Mexican Eggs

Mexican Eggs
Preparation time is 5minutes
Cook time is 25minutes
Total time is 30minutes
Serve is for 4 people
Difficulty level: 2 out of 4

9 Ingredients

Number of servings
4
  • 1tablespoons olive oil
  • 2 cloves garlic, crushed
  • 1 2/3 cup tomato passata
  • 1teaspoons smoked paprika
  • 1 pinch salt
  • 1 pinch freshly ground black pepper
  • 1tablespoons coriander leaves, chopped
  • 4 eggs
  • 4 thick slices wholemeal bread

Nutrition per serving

1070 Kilojoules or 255 Calories
12% of daily energy intake*
Protein
11.5grams
Fat
10.6grams
Carbs
25.8grams
Sugars
5.5grams

Quantities above are a guide only. *Percentage daily energy intake is based on an average adult diet of 8700 kJ.

Description

A cheap, filling breakfast.

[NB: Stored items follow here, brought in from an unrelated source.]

Lemma frees_node quantum qset n :
  node_ok quantum qset n → frees (node_locs n) (trim_node qset n).
Proof.
  intros Hn. unfold trim_node, node_locs. apply frees_bind; [|apply frees_kfree].
  unfold node_ok in Hn. destruct (qs_data n) as [a|]; [|apply frees_nil].
  destruct Hn as [Hlen _]. apply frees_bind; [|apply frees_kfree].
  apply (frees_slots a _ 0). lia.
Qed.

(** The state scull_trim leaves: every field but the lock and the key reset. *)
Definition trimmed (s : st) : scull_dev :=
  ScullDev [] (scull_quantum (params s)) (scull_qset (params s)) 0
    (d_access_key (dev s)) (d_locked (dev s)).

Lemma trim_wp (s : st) :
  dev_wf (dev s) → owns s →
  wp scull_trim s (λ r s', r = 0 ∧ live (heap s') = foreign s ∧
    s' = set_dev (trimmed s) (set_heap (heap s') s)).
Proof.
  intros Hwf Hown. unfold scull_trim. wp_steps.
  eapply wp_mono; [|apply (frees_foreach _ node_locs)].
  - intros _ s1 [E1 ->]. wp_steps. done.
  - intros n Hn. eapply frees_node.
    pose proof (wf_nodes _ Hwf) as Hf. rewrite Forall_forall in Hf. eauto.
  - apply Hwf.
  - apply Hown.
Qed.

End free.

(** ** Growing the device *)

Lemma alter_node_locs (f : scull_qset_node → scull_qset_node) i data n ls :
  data !! i = Some n → node_locs (f n) ≡ₚ ls ++ node_locs n →
  (alter f i data ≫= node_locs) ≡ₚ ls ++ (data ≫= node_locs).
Proof.
  revert i. induction data as [|x data IH]; intros [|i] Hi Hf; simplify_eq/=.
  - by rewrite Hf, <- (assoc_L (++)).
  - rewrite (IH i Hi Hf). rewrite !(assoc_L (++)).
    by rewrite (Permutation_app_comm (node_locs x) ls).
Qed.

Lemma put_slot_locs a k q :
  a_slots a !! k = Some None → arr_locs (put_slot a k q) ≡ₚ [q_loc q] ++ arr_locs a.
Proof.
  intros Hk. unfold arr_locs, put_slot. simpl.
  rewrite (insert_take_drop (a_slots a) k (Some q)) by (by eapply lookup_lt_Some).
  rewrite <- (take_drop_middle (a_slots a) k None Hk) at 3.
  rewrite !bind_app. simpl. by solve_Permutation.
Qed.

Add chilli for more heat. If you don’t have any passata, simply blend a can of tomatoes in a food processor, then strain.

Method

Step 1 of 4

Heat the oil in a 25 cm heavy-based, ovenproof frying pan over a medium heat and fry the garlic for 1 minute until it begins to colour. Add the passata and smoked paprika and season well. Bring to the boil, reduce to a gentle simmer, and cook for 20 minutes until thickened and reduced.

Step 2 of 4

Five minutes before it is ready, preheat the grill on its highest setting. Stir most of the coriander into the tomato mixture.

Step 3 of 4

When the sauce is ready, take it off the heat. Make four holes in the sauce with the back of a spoon. Crack an egg into each hole and put the pan under the hot grill for 2-3 minutes, until the eggs have just set. Meanwhile, grill or toast the slices of bread.

Step 4 of 4

Scoop a little of the tomato sauce over the top of each piece of toast, then top it with an egg and sprinkle over the reserved coriander to serve.